_What you are asked to do_.
Please retype, character for character, the portion of the entries below that runs from the line containing "rewrite app_nil_r. by" to the last line.

_Data excerpts_.

(** Copying a row up column by column. *)
Lemma copy_row_spec rows k r0 r :
  rows !! k = Some r0 → rows !! S k = Some r → row_wf r0 → row_wf r →
  for_each (seq 0 BUFFER_WIDTH) (λ col b,
    character ← read_char b (S k) col; write_char b (S k - 1) col character)
    (mkBuffer rows) = Done (mkBuffer (<[k := r]> rows)).
Proof.
  intros H0 H1 Hl0 Hl1. unfold row_wf in *. replace (S k - 1)%nat with k by lia.
  destruct (for_each_inv (λ l1 b, b = mkBuffer (<[k := take (length l1) r ++ drop (length l1) r0]> rows))
    (seq 0 BUFFER_WIDTH) (λ col b,
      character ← read_char b (S k) col; write_char b k col character) (mkBuffer rows))
    as (b & E & Hb).
  - intros l1 col l2 b El ->. apply seq_split in El as [-> Hlt]. simpl plus.
    destruct (lookup_lt_is_Some_2 r (length l1)) as [c Hc]; [lia|].
    unfold read_char. cbn [chars]. rewrite list_lookup_insert_ne by lia.
    rewrite H1. cbn [expect]. run. rewrite Hc. cbn [expect]. run.
    assert (length (take (length l1) r) = length l1) as Htl by (rewrite length_take; lia).
    eexists. split.
    + apply write_char_Done.
      * apply list_lookup_insert_eq. by eapply lookup_lt_Some.
      * rewrite length_app, length_drop. lia.
    + f_equal. rewrite list_insert_insert_eq. f_equal.
      pose proof (insert_frontier (take (length l1) r) r0 c) as Hi.
      rewrite Htl in Hi. rewrite Hi by lia. rewrite length_app. simpl length.
      rewrite Nat.add_1_r. by rewrite <-take_S_r.
  - f_equal. simpl. by rewrite list_insert_id.
  - rewrite E, Hb. rewrite length_seq, take_ge, drop_ge, app_nil_r by lia. done.
Qed.

(** Scrolling moves every row one up and leaves a blank last row. *)
Lemma new_line_spec w :
  rows_wf (chars (buffer w)) →
  new_line w = Done (mkWriter 0 (w_color_code w)
    (mkBuffer (tail (chars (buffer w)) ++ [blank_row (w_color_code w)]))).
Proof.
  intros [Hlen Hf]. unfold new_line. destruct (buffer w) as [rows] eqn:Eb. cbn [chars] in *.
  set (body := λ (row : nat) (b : Buffer), for_each (seq 0 BUFFER_WIDTH) (λ col b,
      character ← read_char b row col; write_char b (row - 1) col character) b).
  destruct (for_each_inv (λ l1 b,
      b = mkBuffer (take (length l1) (tail rows) ++ drop (length l1) rows))
    (seq 1 (BUFFER_HEIGHT - 1)) body (mkBuffer rows)) as (b & E & Hb).
  - intros l1 row l2 b El ->. apply seq_split in El as [-> Hlt].
    unfold BUFFER_HEIGHT in *. set (k := length l1) in *.
    destruct (lookup_lt_is_Some_2 rows k) as [r0 Hr0]; [lia|].
    destruct (lookup_lt_is_Some_2 rows (S k)) as [r Hr]; [lia|].
    assert (length (take k (tail rows)) = k) as Htl.
    { rewrite length_take. destruct rows; simpl in *; lia. }
    unfold body. simpl plus. eexists. split.
    + apply (copy_row_spec _ k r0 r).
      * rewrite lookup_app_r, Htl, Nat.sub_diag by lia. by rewrite lookup_drop, Nat.add_0_r.
      * rewrite lookup_app_r, Htl by lia. rewrite lookup_drop.
        by replace (k + (S k - k))%nat with (S k) by lia.
      * by eapply Forall_lookup_1 in Hf.
      * by eapply Forall_lookup_1 in Hf.
    + f_equal. pose proof (insert_frontier (take k (tail rows)) rows r) as Hi.
      rewrite Htl in Hi. rewrite Hi by lia. rewrite length_app. simpl length. fold k.
      rewrite Nat.add_1_r. rewrite <-take_S_r; [done|].
      rewrite lookup_tail. done.
  - done.
  - subst b. run E.
    rewrite length_seq. rewrite clear_row_spec; cbn [buffer chars w_color_code column_position].
    + run. do 3 f_equal. cbn [buffer chars]. unfold BUFFER_HEIGHT in *.
      destruct rows as [|r0 rows]; [done|]. cbn [tail]. simpl in Hlen. injection Hlen as Hlen.
      rewrite take_ge by lia.
      rewrite (insert_app_r_alt rows) by lia.
      f_equal. rewrite Hlen. change (25 - 1 - 24)%nat with 0%nat.
      destruct (drop (25 - 1) (r0 :: rows)) as [|x [|y l]] eqn:Hd;
        apply (f_equal length) in Hd; rewrite length_drop in Hd;
        rewrite ?length_cons, ?Hlen in Hd; simpl in Hd; (done || lia).
    + split.
      * assert (length (tail rows) = 24)%nat as Ht
          by (unfold BUFFER_HEIGHT in *; destruct rows; simpl in *; lia).
        rewrite length_app, length_take, length_drop, Ht, Hlen. done.
      * apply Forall_app. split; [apply Forall_take|by apply Forall_drop].
        destruct rows; [done|]. by apply Forall_cons in Hf as [_ ?].
    + unfold BUFFER_HEIGHT. lia.
Qed.
(** The elements, as iterating over the vector loads them. *)
Fixpoint vec_iter (t : scalar) (p : Z) (n : nat) : heapM A (list Z) :=
  match n with
  | O => mret []
  | S n' => x ← h_load t p; xs ← vec_iter t (p + size_of t) n'; mret (x :: xs)
  end.
Definition vec_to_list (t : scalar) (v : vec) : heapM A (list Z) :=
  vec_iter t (vec_ptr v) (Z.to_nat (vec_len v)).

Definition vec_drop (t : scalar) (v : vec) : heapM A unit :=
  if bool_decide (vec_cap v = 0) then mret ()
  else h_dealloc (vec_ptr v) (array_layout t (vec_cap v)).

(** [vec![..]]: an allocation of exactly the elements. *)
Fixpoint store_all (t : scalar) (p : Z) (xs : list Z) : heapM A unit :=
  match xs with
  | [] => mret ()
  | x :: xs' => _ ← h_store t p x; store_all t (p + size_of t) xs'
  end.
Definition vec_of (t : scalar) (xs : list Z) : heapM A vec :=
  let n := Z.of_nat (length xs) in
  if bool_decide (n = 0) then mret (vec_new t)
  else
    p ← allocate (array_layout t n);
    _ ← store_all t p xs;
    mret (mkVec p n n).

(** *** Rc of a vector: the two counts, then the vector's fields *)

Definition rc_layout : Layout := mkLayout 40 8.

Definition rc_new (v : vec) : heapM A Z :=
  p ← allocate rc_layout;
  _ ← h_store U64 p 1;
  _ ← h_store U64 (p + 8) 1;
  _ ← h_store U64 (p + 16) (vec_ptr v);
  _ ← h_store U64 (p + 24) (vec_cap v);
  _ ← h_store U64 (p + 32) (vec_len v);
  mret p.

(** [Rc::clone]; a count that would wrap around aborts. *)
Definition rc_clone (p : Z) : heapM A Z :=
  strong ← h_load U64 p;
  if bool_decide (strong + 1 < usize_modulus) then _ ← h_store U64 p (strong + 1); mret p
  else λ _, Panicked "abort".

Definition rc_strong_count (p : Z) : heapM A Z := h_load U64 p.

(** Dropping a reference; the last one drops the vector and frees the block. *)
Definition rc_drop (t : scalar) (p : Z) : heapM A unit :=
  strong ← h_load U64 p;
  _ ← h_store U64 p (strong - 1);
  if bool_decide (strong - 1 = 0) then
    ptr ← h_load U64 (p + 16); cap ← h_load U64 (p + 24); len ← h_load U64 (p + 32);
    _ ← vec_drop t (mkVec ptr cap len);
    weak ← h_load U64 (p + 8);
    _ ← h_store U64 (p + 8) (weak - 1);
    if bool_decide (weak - 1 = 0) then h_dealloc p rc_layout else mret ()
  else mret ().

End operations.

(** ** Objects *)

Record cell := mkCell { c_ty : scalar; c_addr : Z; c_val : Z }.

Definition object : Type := block * list cell.

Definition cell_ok (b : block) (m : mem) (c : cell) : Prop :=
  scalar_in (c_ty c) b (c_addr c) ∧ load (c_ty c) m (c_addr c) = Done (c_val c) ∧
  in_range (c_ty c) (c_val c).

Definition objects_ok (m : mem) (objs : list object) : Prop :=
  Forall (λ o, Forall (cell_ok o.1 m) o.2) objs.

(** The cell does not overlap an access of type [t] at [a]. *)
Definition cell_apart (t : scalar) (a : Z) (c : cell) : Prop :=
  c_addr c + size_of (c_ty c) ≤ a ∨ a + size_of t ≤ c_addr c.

(** The cells of consecutive elements. *)
Fixpoint elem_cells (t : scalar) (p : Z) (xs : list Z) : list cell :=
  match xs with
  | [] => []
  | x :: xs' => mkCell t p x :: elem_cells t (p + size_of t) xs'
  end.

Lemma size_of_pos t : 0 < size_of t.
Proof. by destruct t. Qed.

Lemma elem_cells_app t p xs ys :
  elem_cells t p (xs ++ ys) =
  elem_cells t p xs ++ elem_cells t (p + size_of t * Z.of_nat (length xs)) ys.
Proof.
  revert p. induction xs as [|x xs IH]; intros p; simpl; [by rewrite Z.mul_0_r, Z.add_0_r|].
  f_equal. rewrite IH. do 2 f_equal. lia.
Qed.

Lemma elem_cells_bound t p xs c :
  c ∈ elem_cells t p xs →
  c_ty c = t ∧ p ≤ c_addr c ∧ c_addr c + size_of t ≤ p + size_of t * Z.of_nat (length xs).
Proof.
  revert p. induction xs as [|x xs IH]; intros p; simpl; [by intros ?%elem_of_nil|].
  pose proof (size_of_pos t).
  intros [->|Hc]%elem_of_cons; [simpl; split_and!; [done|lia..]|].
  destruct (IH _ Hc) as (? & ? & ?). split_and!; [done|lia..].
Qed.

Section logic.
Context `{DebugLayout} `{AllocSpec A}.
Variables (hs he : Z) (Err : string → Prop).
Implicit Types (objs : list object) (a : A) (m : mem).

(** Exactly these objects are allocated in the heap [hs, he). *)
Definition hown objs : A * mem → Prop := λ s,
  as_inv hs he objs.*1 s.1 s.2 ∧ objects_ok s.2 objs.

Abbreviation htriple := (htriple (S := A * mem) Err).

Lemma htriple_error {R} P l (Q : R → A * mem → Prop) :
  Err (alloc_error l) → htriple P (alloc_error_handler l) Q.
Proof. by intros HE s Hs. Qed.

(** Allocation errors are possible. *)
Definition may_fail : Prop := ∀ l, Err (alloc_error l).

Lemma hown_perm objs objs' s : objs ≡ₚ objs' → hown objs s → hown objs' s.
Proof.
  intros Hp [Hi Ho]. split; [|by unfold objects_ok; rewrite <-Hp].
  eapply as_perm; [|exact Hi]. by rewrite Hp.
Qed.

Lemma hown_sound objs s : hown objs s → blocks_ok hs he objs.*1.
Proof. intros [Hi _]. by eapply as_sound. Qed.

(** Values may be forgotten. *)
Lemma hown_forget b C C' objs s : C' ⊆ C → hown ((b, C) :: objs) s → hown ((b, C') :: objs) s.
Proof.
  intros Hs [Hi [Hc Ho]%Forall_cons]. split; [done|]. constructor; [|done]. simpl in *.
  rewrite Forall_forall in Hc |- *. auto.
Qed.

Lemma objects_preserved objs m m' :
  preserved objs.*1 m m' → objects_ok m objs → objects_ok m' objs.
Proof.
  intros Hp. unfold objects_ok. rewrite !Forall_forall. intros Ho o Hin.
  specialize (Ho o Hin). rewrite Forall_forall in Ho |- *. intros c Hc.
  destruct (Ho c Hc) as (Hs & Hl & Hr). split_and!; [done| |done].
  rewrite <-Hl. eapply load_preserved; [done| |done]. by apply list_elem_of_fmap_2.
Qed.

(** *** Rules *)

Lemma htriple_alloc objs l :
  as_admits l →
  htriple (hown objs) (h_alloc l) (λ p, λ s,
    p = null ∧ hown objs s ∨ p ≠ null ∧ hown ((mkBlock p l, []) :: objs) s).
Proof.
  intros Hl [a m] [Hi Ho]. simpl in *.
  destruct (as_alloc _ _ _ _ _ _ Hi Hl) as (p & a' & m' & E & Hp & Hinv).
  unfold h_alloc. simpl. rewrite E. run.
  pose proof (objects_preserved _ _ _ Hp Ho) as Ho'.
  case_decide; [left|right]; (split; [done|]); split; try done.
  by constructor.
Qed.

Lemma htriple_allocate objs l :
  may_fail → as_admits l →
  htriple (hown objs) (allocate l) (λ p, λ s, p ≠ null ∧ hown ((mkBlock p l, []) :: objs) s).
Proof.
  intros HE Hl. eapply htriple_bind; [by apply htriple_alloc|]. intros p s Hs. cbv beta.
  case_bool_decide as Hp; [apply (htriple_error (λ _, True) _ _ (HE l) s I)|].
  destruct Hs as [[? _]|[? Hs]]; [done|]. by split.
Qed.

Lemma htriple_dealloc b C objs :
  htriple (hown ((b, C) :: objs)) (h_dealloc (b_ptr b) (b_layout b)) (λ _, hown objs).
Proof.
  intros [a m] [Hi [_ Ho]%Forall_cons]. simpl in *.
  destruct (as_dealloc _ _ _ _ _ _ Hi) as (a' & m' & E & Hp & Hinv).
  unfold h_dealloc. simpl. rewrite E. run. split; [done|]. by eapply objects_preserved.
Qed.

Lemma htriple_load b C objs t p v :
  mkCell t p v ∈ C →
  htriple (hown ((b, C) :: objs)) (h_load t p) (λ r s, r = v ∧ hown ((b, C) :: objs) s).
Proof.
  intros Hin [a m] Hs. pose proof Hs as [_ [Hc _]%Forall_cons]. simpl in *.
  rewrite Forall_forall in Hc. destruct (Hc _ Hin) as (_ & E & _). simpl in E.
  unfold h_load. simpl. rewrite E. run. done.
Qed.

Lemma htriple_store b C C' objs t p v :
  scalar_in t b p → in_range t v → C' ⊆ C → Forall (cell_apart t p) C' →
  htriple (hown ((b, C) :: objs)) (h_store t p v)
    (λ _, hown ((b, mkCell t p v :: C') :: objs)).
Proof.
  intros Hsc Hr Hsub Hap [a m] Hs%(hown_forget b C C' objs _ Hsub).
  pose proof (hown_sound _ _ Hs) as Hok. pose proof Hok as [[Hb _]%Forall_cons _].
  destruct Hs as [Hi [Hc Ho]%Forall_cons]. simpl in *.
  destruct (store_spec hs he t b m p v (as_mapped _ _ _ _ _ Hi) Hb Hsc Hr)
    as (m' & E & Hw & Hl & Hoth).
  unfold h_store. simpl. rewrite E. run. split.
  - simpl. eapply as_write; [done| |done]. left.
  - pose proof (writes_in_preserved _ _ _ _ _ _ Hok Hw) as Hpr.
    constructor; [|by eapply objects_preserved]. simpl. constructor; [by split_and!|].
    rewrite Forall_forall in Hc, Hap |- *. intros c Hin. destruct (Hc c Hin) as (Hci & Hcl & ?).
    split_and!; [done| |done]. simpl. rewrite Hoth; [done|by destruct Hci|by apply Hap].
Qed.

End logic.

(** ** Collections as objects *)

(** The allocator serves every small layout with at most word alignment. *)
Class AdmitsSmall (A : Type) `{AllocSpec A} :=
  admits_small l : layout_valid l → 0 < l_size l ≤ 2 ^ 62 → l_align l ≤ 8 → as_admits l.

Definition box_obj (t : scalar) (p v : Z) : object :=
  (mkBlock p (scalar_layout t), [mkCell t p v]).

Definition vec_block (t : scalar) (v : vec) : block :=
  mkBlock (vec_ptr v) (array_layout t (vec_cap v)).

(** A vector with the elements [xs]: nothing is allocated while it has no capacity. *)
Definition vec_objs (t : scalar) (v : vec) (xs : list Z) : list object :=
  if bool_decide (vec_cap v = 0) then [] else [(vec_block t v, elem_cells t (vec_ptr v) xs)].

Definition vec_ok (t : scalar) (v : vec) (xs : list Z) : Prop :=
  vec_len v = Z.of_nat (length xs) ∧ vec_len v ≤ vec_cap v ∧ Forall (in_range t) xs.

(** The capacity is at most twice what is needed. *)
Definition vec_tight (v : vec) : Prop :=
  vec_cap v = 0 ∨ vec_cap v = 4 ∨ vec_cap v < 2 * vec_len v.

Definition rc_obj (p strong weak : Z) (v : vec) : object :=
  (mkBlock p rc_layout,
   [mkCell U64 p strong; mkCell U64 (p + 8) weak; mkCell U64 (p + 16) (vec_ptr v);
    mkCell U64 (p + 24) (vec_cap v); mkCell U64 (p + 32) (vec_len v)]).

Definition max_cap : Z := 2 ^ 58.

Lemma array_layout_valid t n : 0 < n ≤ 2 * max_cap →
  layout_valid (array_layout t n) ∧ 0 < l_size (array_layout t n) ≤ 2 ^ 62 ∧
  l_align (array_layout t n) ≤ 8 ∧ layout_array t n = Some (array_layout t n).
Proof.
  unfold max_cap, layout_array, from_size_align, array_layout, layout_valid. intros.
  assert (is_power_of_two (size_of t) = true) as -> by (by destruct t).
  rewrite bool_decide_eq_true_2 by (destruct t; cbn [size_of]; unfold isize_max; lia).
  destruct t; cbn [size_of l_size l_align]; split_and!; try done; unfold isize_max; lia.
Qed.

Ltac solve_apart := repeat constructor; unfold cell_apart; simpl; lia.

Section accesses.
Context `{DebugLayout} `{AllocSpec A}.
Variables (hs he : Z) (Err : string → Prop).
Abbreviation hown := (hown hs he).
Abbreviation htriple := (htriple (S := A * mem) Err).
Implicit Types (objs : list object).

(** A store to the element [i] of an array; the known elements lie before it. *)
Lemma htriple_store_elem p t n C objs i x :
  0 ≤ i < n → in_range t x → Forall (λ c, c_addr c + size_of (c_ty c) ≤ p + size_of t * i) C →
  htriple (hown ((mkBlock p (array_layout t n), C) :: objs)) (h_store t (p + size_of t * i) x)
    (λ _, hown ((mkBlock p (array_layout t n), mkCell t (p + size_of t * i) x :: C) :: objs)).
Proof.
  intros Hi Hx HC s Hs. pose proof (hown_sound _ _ _ _ Hs) as [[(_ & Hal & _) _]%Forall_cons _].
  simpl in Hal. pose proof (size_of_pos t).
  eapply (htriple_store hs he Err _ C C); [|done|done| |exact Hs].
  - split_and!; simpl; [|nia..]. apply Z.divide_add_r; [done|apply Z.divide_factor_l].
  - eapply Forall_impl; [exact HC|]. intros c ?. by left.
Qed.

(** Storing the elements of an array one after the other. *)
Lemma htriple_store_all p t n i C objs xs :
  0 ≤ i → i + Z.of_nat (length xs) ≤ n → Forall (in_range t) xs →
  Forall (λ c, c_addr c + size_of (c_ty c) ≤ p + size_of t * i) C →
  htriple (hown ((mkBlock p (array_layout t n), C) :: objs))
    (store_all t (p + size_of t * i) xs)
    (λ _, hown ((mkBlock p (array_layout t n),
                 C ++ elem_cells t (p + size_of t * i) xs) :: objs)).
Proof.
  revert i C. induction xs as [|x xs IH]; intros i C Hi Hn Hxs HC; cbn [store_all elem_cells].
  { rewrite app_nil_r. by apply htriple_ret. }
  apply Forall_cons in Hxs as [Hx Hxs]. rewrite length_cons in Hn. pose proof (size_of_pos t).
  eapply htriple_bind; [apply htriple_store_elem; [lia|done..]|]. intros [].
  replace (p + size_of t * i + size_of t) with (p + size_of t * (i + 1)) by lia.
  eapply htriple_conseq; [intros s Hs; exact Hs| |apply IH; [lia|lia|done|]].
  - intros [] s. apply hown_forget. set_solver.
  - constructor; [simpl; lia|]. eapply Forall_impl; [exact HC|]. intros c ?. simpl in *. nia.
Qed.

_Exercise response_.
  { rewrite app_nil_r. by apply htriple_ret. }
  apply Forall_cons in Hxs as [Hx Hxs]. rewrite length_cons in Hn. pose proof (size_of_pos t).
  eapply htriple_bind; [apply htriple_store_elem; [lia|done..]|]. intros [].
  replace (p + size_of t * i + size_of t) with (p + size_of t * (i + 1)) by lia.
  eapply htriple_conseq; [intros s Hs; exact Hs| |apply IH; [lia|lia|done|]].
  - intros [] s. apply hown_forget. set_solver.
  - constructor; [simpl; lia|]. eapply Forall_impl; [exact HC|]. intros c ?. simpl in *. nia.
Qed.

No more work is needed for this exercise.